Building subsidized low-income housing actually lifts property values in a neighborhood
Building multiple publicly subsidized low-income housing developments in a neighborhood doesn't lower the value of other homes in the area—and in fact can even increase their worth, according to a new peer-reviewed study I co-authored.
For the study, we looked at 508 developments financed through the federal Low-Income Housing Tax Credit program and built in the Chicago area from 1997 to 2016. We then examined their influence on more than 600,000 nearby residential sales, using data from local property assessments and tax records. We chose Chicago because of its size, well-established neighborhoods, substantial amount of subsidized housing developments, well-documented racial and ethnic segregation, pockets of persistent and concentrated poverty and excellent data coverage. While some readers may have pictures of dilapidated buildings in their minds, the projects we looked at were generally well built and well maintained.
We found that, relative to comparable homes in other neighborhoods, average home prices jumped by 10% within a quarter-mile of the first affordable housing development that was built in a neighborhood and 2% within a quarter-mile over a 15-year period or through 2016. To ensure we were isolating the effect of the low-income housing program, we also looked at preexisting market trends to make sure neighborhoods that showed the faster price growth weren't already growing at a faster rate before the low-income housing.
What was more striking to us, however, is that additional developments in the same area generally further increased housing prices. Building two more developments increased prices by a total of 3 additional percentage points, on average, within a quarter-mile and 4 percentage points over the next quarter-mile. In other words, a neighborhood within a quarter-mile of all three developments saw gains of 13% on average over the period.
These additional effects are important because low-income housing projects are disproportionately concentrated geographically, especially in lower-income areas.
We also found that these effects occurred regardless of whether it was a low- or high-income neighborhood and no matter its racial composition.
While other studies have previously shown Low-Income Housing Tax Credit developments typically have positive effects on surrounding property values, ours was the first to look at the impact of several projects in one neighborhood.
Homeowners are often worried that the development of publicly subsidized housing in their neighborhoods will lower the value of their homes.

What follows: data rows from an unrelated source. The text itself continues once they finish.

(** Restoring into a fresh collector what another one had. *)
Lemma restore_fresh t config now snap_now c :
  bounded c → tables_named c → cfg c = resolve_config config →
  (length (orderedBucketsLocked c) ≤ bcap (New t config))%nat → Forall (λ b, 0 < bT b) (orderedBucketsLocked c) →
  bcap c = bcap (New t config) →
  let c' := restore now (take_snapshot snap_now c) (New t config) in
  restored now c c' ∧ cur c' = cur (New t config).
Proof.
  intros [B1 B2 B3 [B5 B6] B7] [T1 T2 T3] E Hlen Hpos EB c'.
  set (l := orderedBucketsLocked c) in *.
  assert (filter (λ b, 0 < bT b ∧ history_cutoff now c ≤ bT b) l = filter (λ b, history_cutoff now c ≤ bT b) l) as Ef.
  { clear -Hpos. induction Hpos as [|b l Hb Hl IH]; [done|]. rewrite !filter_cons, IH.
    destruct (decide (history_cutoff now c ≤ bT b)); [rewrite decide_True by done|rewrite decide_False by naive_solver]; done. }
  assert (history_cutoff now (New t config) = history_cutoff now c) as Ec by (unfold history_cutoff; by rewrite E).
  unfold c', restore. change (sBuckets (take_snapshot snap_now c)) with l.
  rewrite load_buckets_fit, Ec, Ef by done. cbn [app].
  assert (keep_last (ErrorLimit (resolve_config config)) (errs c) = errs c) as Ee.
  { unfold keep_last. rewrite <- E. by destruct (Z.ltb_spec (ErrorLimit (cfg c)) (Z.of_nat (length (errs c)))); [lia|]. }
  assert (0 < bcap (New t config))%nat as Hcap by (by destruct (New_balanced t config) as [[? _ _ _] _]).
  set (kept := filter (λ b, history_cutoff now c ≤ bT b) l).
  assert (length kept ≤ bcap (New t config))%nat as Hlen'.
  { etransitivity; [apply length_filter|done]. }
  split; [split|done]; try done.
  - cbn. rewrite !copyMap_id. by destruct (dns c).
  - by apply (load_rows_table dDomain).
  - apply (load_rows_table dDomain); [done|by apply topFrom_all].
  - by apply (load_rows_table nName).
  - rewrite ordered_flat; [done|done| |done|done]. cbn.
    apply Forall_forall. intros b [_ Hb]%list_elem_of_filter. rewrite Forall_forall in Hpos. by apply Hpos.
Qed.
Lemma demo_wire tc : wire_ok (demo_up tc).
Proof.
  assert (ttls_ok (demo_answer tc)) by (unfold ttls_ok; cbn; apply Forall_singleton; cbn; lia).
  split; [| |done]; by intros r a m e [= <- _].
Defined.

Lemma warm_entry : cache warm !! "example.com_1_1" =
  Some {| eMsg := demo_answer false; ExpiresAt := 160 * second; StoredAt := 100 * second |}.
Proof. vm_compute. reflexivity. Defined.

Lemma demo_reachable : rtc step (demo_server, []) (warm, []).
Proof.
  eapply rtc_l; [eapply (step_miss (demo_up false) (at_time (100 * second)) demo_query demo_q [] false);
    [reflexivity|apply demo_wire|vm_compute; reflexivity]|].
  apply rtc_once. exact (step_conclude (at_time (100 * second)) demo_query demo_q _ _ _ [] (reflexivity _)).
Defined.

Lemma cache_never_poisoned_witness : ∃ e, cache warm !! "example.com_1_1" = Some e ∧ entry_ok "example.com_1_1" e.
Proof.
  eexists. split; [exact warm_entry|].
  exact (cache_never_poisoned demo_cfg demo_server warm [] "example.com_1_1" _ eq_refl demo_reachable warm_entry).
Defined.

Lemma cache_key_injective_witness :
  q_name demo_q = q_name {| qName := "example.COM"; Qtype := 1; Qclass := 1 |}.
Proof. apply cache_key_injective; [vm_compute; done..|vm_compute; reflexivity]. Defined.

The primary concerns seem to be that such housing developments will lead to higher levels of crime and poverty, as well as requiring wealthier residents to pay higher costs for services and education, according to a 2012 study of "not in my back yard," or NIMBY, opposition. These concerns are particularly acute when multiple projects are clustered closely together, reminding many Americans of public housing projects that concentrated poverty and crime in the mid-20th century.
But today's affordable housing developments are different than those of the past, which were often cheaply built and poorly maintained. The Low-Income Housing Tax Credit program supports private developers who have an incentive to build high-quality buildings and implement good property management.
Although local homeowners often oppose these buildings, our results show that they are less cause for concern than people may think.
We didn't measure the effects of the new developments on area rental prices, so we don't know how the subsidized rental units affected rents in unsubsidized properties nearby. That is a subject for future research. Similarly, while we demonstrated statistically that the developments themselves catalyzed the positive changes in values, we did not examine which particular aspects of the developments were the primary drivers of that change.
We're currently finishing up our follow-up study in Los Angeles—another large city but with very different dynamics from Chicago's. Our findings, which are currently undergoing peer review, show markedly similar effects, though we found the biggest gains in property values after multiple projects in a neighborhood.
We also are examining whether the observed property value effects differ when factoring in the size of the building, the presence of market-rate units and the type of developer.